• Work order
Check the listing that follows and work out how many lines include "every". The reply is that number alone.

• Task input
(** ** Properties *)

(** C2. The life of a connection: in every state the server can reach by
    accepting, closing and running posted tasks in any interleaving of its
    loops, the tasks run for a connection are a prefix of [connectEstablished] in
    its loop, [removeConnectionInLoop] in the base loop, [connectDestroyed] in
    its loop; each at most once and in this order; the server's map holds it
    exactly until the removal has run; names are unique; and a closed
    connection has been destroyed as soon as no task is waiting. *)
Theorem connection_tasks_in_order s c o :
  srv_reach s -> s_heap s !! c = Some o ->
  let base := m_loop (s_srv s) in
  about c (s_trace s) `prefix_of` life base (o_loop o) c /\
  (m_connections (s_srv s) !! o_name o = Some c <-> (base, TRemove c) ∉ s_trace s) /\
  (m_connections (s_srv s) !! o_name o = Some c \/ m_connections (s_srv s) !! o_name o = None) /\
  (forall c' o', s_heap s !! c' = Some o' -> o_name o' = o_name o -> c' = c) /\
  (o_state o = kDisconnected -> s_pending s = [] -> about c (s_trace s) = life base (o_loop o) c).
Proof.
  intros Hr Ho base. pose proof (srv_reach_inv s Hr) as Hinv.
  pose proof (si_phase _ Hinv _ _ Ho) as Hph. fold base in Hph.
  assert (Hin : (base, TRemove c) ∈ s_trace s <-> (base, TRemove c) ∈ about c (s_trace s)).
  { unfold about. rewrite list_elem_of_filter. naive_solver. }
  rewrite Hin. split_and!.
  - inversion Hph; unfold life; [by eexists..|reflexivity].
  - inversion Hph; split; intros E; try done; try (rewrite !not_elem_of_cons; split_and!; (done || apply not_elem_of_nil)).
    + apply not_elem_of_nil.
    + destruct E. right. left.
    + destruct E. right. left.
  - inversion Hph; auto.
  - intros c' o' Hc' E. by apply (si_distinct _ Hinv c' c o' o).
  - intros Hst Hp. rewrite Hp in Hph. change (about c []) with (@nil (Z * task)) in Hph.
    inversion Hph; congruence.
Qed.

(** C11. The server's handlers and their exceptions.  In every reachable state of a server
    whose connection callback holds a function, no handler runs into undefined
    behaviour or an exception of its own: each loop can run its next task, every
    connection can close, and a connection can be accepted at any fresh address as
    long as the [int] counter does not overflow; the overflow of [m_nextConnId] at
    the 2147483647th connection is undefined.  If no connection callback was set,
    which is how the constructor leaves it, the first [connectEstablished] a loop
    runs throws [std::bad_function_call], which nothing catches, and with no
    threads accepting does so at once.  (What the user's function itself does is
    outside the model.) *)
Theorem server_never_undefined s :
  srv_reach s ->
  (if m_connectionCallback (s_srv s) then
     (forall loop, exists s', run_next loop s = Ok (tt, s')) /\
     (forall c o, s_heap s !! c = Some o -> exists s', conn_handleClose c s = Ok (tt, s'))
   else
     forall loop c r, pop_task loop (s_pending s) = Some (TEstablished c, r) ->
        run_next loop s = Throw ExnBadFunctionCall) /\
  (forall cur p fd local peer,
     if decide (m_nextConnId (s_srv s) = 2 ^ 31 - 1)
     then newConnection cur p fd local peer s = UB
     else exists l pool, getNextLoop (m_threadPool (s_srv s)) = Ok (l, pool) /\
       if decide (cur = l /\ m_connectionCallback (s_srv s) = false)
       then newConnection cur p fd local peer s = Throw ExnBadFunctionCall
       else exists s', newConnection cur p fd local peer s = Ok (tt, s')).
Proof.
  intros Hr. pose proof (srv_reach_inv s Hr) as Hinv. split.
  - destruct (m_connectionCallback (s_srv s)) eqn:Hcb; [split|].
    + intros loop. pose proof (run_next_ok loop s Hinv) as Hn.
      destruct (pop_task loop (s_pending s)) as [[t r]|]; [|rewrite Hn; by eexists].
      destruct Hn as [_ ->]. rewrite (callback_no_throw t s Hinv Hcb). by eexists.
    + intros c o Ho. rewrite (conn_handleClose_ok _ _ _ Ho), (si_callback _ Hinv _ _ Ho), Hcb. by eexists.
    + intros loop c r Hp. pose proof (run_next_ok loop s Hinv) as Hn. rewrite Hp in Hn.
      destruct Hn as [Ht ->]. destruct (taken_conn loop _ s r c Hinv Ht eq_refl) as (o & Ho & _).
      unfold task_throws. by rewrite Ho, (si_callback _ Hinv _ _ Ho), Hcb.
  - intros cur p fd local peer. pose proof (si_id _ Hinv) as Hid. case_decide as Hd.
    + destruct (getNextLoop_spec _ (si_pool _ Hinv)) as (l & pool & Hg & _).
      unfold newConnection. unfold mbind at 1, M_bind at 1, getS.
      unfold mbind at 1, M_bind at 1, liftO at 1. rewrite Hg.
      unfold mbind at 1, M_bind at 1, modify at 1. unfold mbind at 1, M_bind at 1, liftO at 1.
      rewrite Hd. done.
    + destruct (newConnection_ok cur p fd local peer s) as (l & pool & Hg & _ & E); [apply Hinv|lia|lia|].
      exists l, pool. split; [done|]. rewrite E. case_decide; [done|]. by eexists.
Qed.

(** The listening socket does not get the options the caller asked for:
    whatever [TcpServer::Option] says, [SO_REUSEPORT] is set, and the option
    decides about [SO_REUSEADDR] instead; and the address it is bound to has
    the port asked for but is the wildcard address, whatever [ip] was given. *)
Theorem listen_socket_options fd loop port ip name option :
  0 <= fd -> loop <> 0 -> 0 <= port < 2 ^ 16 ->
  exists srv a, TcpServer_new fd true loop (InetAddress_new port ip) name option = Ok srv /\
    k_reuseport (a_socket (m_acceptor srv)) = true /\
    k_reuseaddr (a_socket (m_acceptor srv)) = match option with kReusePort => true | kNoReusePort => false end /\
    k_bound (a_socket (m_acceptor srv)) = Some a /\ toPort a = port /\ toIp a = str "0.0.0.0" /\
    a_newConnection (m_acceptor srv) = true /\ a_listenning (m_acceptor srv) = false /\
    m_ipPort srv = str "0.0.0.0:" ++ number_text port.
Proof.
  intros Hfd Hloop Hport. unfold TcpServer_new, checkLoopNotNull. rewrite decide_False by done.
  cbn [mbind outcome_bind]. unfold Acceptor_new, createNonBlock. rewrite decide_False by lia.
  cbn [mbind outcome_bind bindAddress]. eexists _, _. split; [done|].
  cbn. split_and!; try done.
  - by apply ntohs_htons.
  - unfold toIpPort. cbn. by rewrite ntohs_htons.
Qed.

(** *** A run of a server with one thread *)

Definition demo_srv (s : outcome (unit * Srv)) : Srv :=
  match s with
  | Ok (_, s) => s
  | _ => mkSrv (mkTcpServer 0 [] [] (mkAcceptor KSocket_new (Channel_new 0) false false)
                  (Pool_new 0 []) false 0 0 ∅) ∅ [] []
  end.

Definition demo_new : outcome TcpServer :=
  TcpServer_new 3 true 1 (InetAddress_new 8080 (str "127.0.0.1")) (str "http_server") kNoReusePort.

Definition demo_started : Srv :=
  demo_srv (s ← demo_new;
            start true 1 (fun i => 100 + i) false (mkSrv (setConnectionCallback true (server_setThreadNum 1 s)) ∅ [] [])).

Definition demo_accept (p : Z) (s : Srv) : Srv :=
  demo_srv (newConnection 1 p 9 None (InetAddress_new 4000 []) s).

Definition demo_closed : Srv :=
  demo_srv (conn_handleClose 500 (demo_srv (run_next 100 (demo_accept 500 demo_started)))).

Lemma demo_started_reach : srv_reach demo_started.
Proof.
  apply reach_init. eapply (init_server 3 1 _ (str "http_server") kNoReusePort 1 (fun i => 100 + i) false true).
  - lia.
  - instantiate (1 := InetAddress_new 8080 (str "127.0.0.1")). vm_compute. split; [discriminate|reflexivity].
  - reflexivity.
  - reflexivity.
Qed.

Lemma demo_closed_reach : srv_reach demo_closed.
Proof.
  assert (H1 : srv_reach (demo_accept 500 demo_started)).
  { apply (reach_step _ _ demo_started); [exact demo_started_reach|].
    apply (step_accept 500 9 None (InetAddress_new 4000 [])); vm_compute; reflexivity. }
  assert (H2 : srv_reach (demo_srv (run_next 100 (demo_accept 500 demo_started)))).
  { apply (reach_step _ _ (demo_accept 500 demo_started)); [exact H1|].
    apply (step_run 100). vm_compute. reflexivity. }
  apply (reach_step _ _ (demo_srv (run_next 100 (demo_accept 500 demo_started)))); [exact H2|].
  eapply (step_close 500); vm_compute; reflexivity.
Qed.

Lemma connection_tasks_in_order_witness :
  exists o, s_heap demo_closed !! 500 = Some o /\
    about 500 (s_trace demo_closed) = [(100, TEstablished 500)] /\
    about 500 (s_trace demo_closed) `prefix_of` life 1 (o_loop o) 500.
Proof.
  destruct (s_heap demo_closed !! 500) as [o|] eqn:Ho; [|vm_compute in Ho; discriminate].
  exists o. split; [reflexivity|]. split; [vm_compute; reflexivity|].
  exact (proj1 (connection_tasks_in_order demo_closed 500 o demo_closed_reach Ho)).
Defined.

Lemma server_never_undefined_witness :
  exists s', newConnection 1 501 10 None (InetAddress_new 4001 []) demo_closed = Ok (tt, s').
Proof.
  pose proof (server_never_undefined demo_closed demo_closed_reach) as (_ & H).
  specialize (H 1 501 10 None (InetAddress_new 4001 [])).
  rewrite decide_False in H; [|vm_compute; discriminate].
  destruct H as (l & pool & _ & H). rewrite decide_False in H; [exact H|].
  intros [_ E]. vm_compute in E. discriminate.
Defined.

Lemma listen_socket_options_witness :
  exists srv a, TcpServer_new 3 true 1 (InetAddress_new 8080 (str "127.0.0.1")) (str "http_server")
      kNoReusePort = Ok srv /\
    k_reuseport (a_socket (m_acceptor srv)) = true /\ k_bound (a_socket (m_acceptor srv)) = Some a /\
    toIp a = str "0.0.0.0".
Proof.
  destruct (listen_socket_options 3 1 8080 (str "127.0.0.1") (str "http_server") kNoReusePort)
    as (srv & a & H1 & H2 & _ & H3 & _ & H4 & _); [lia|lia|lia|].
  exists srv, a. exact (conj H1 (conj H2 (conj H3 H4))).
Defined.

• Response box
3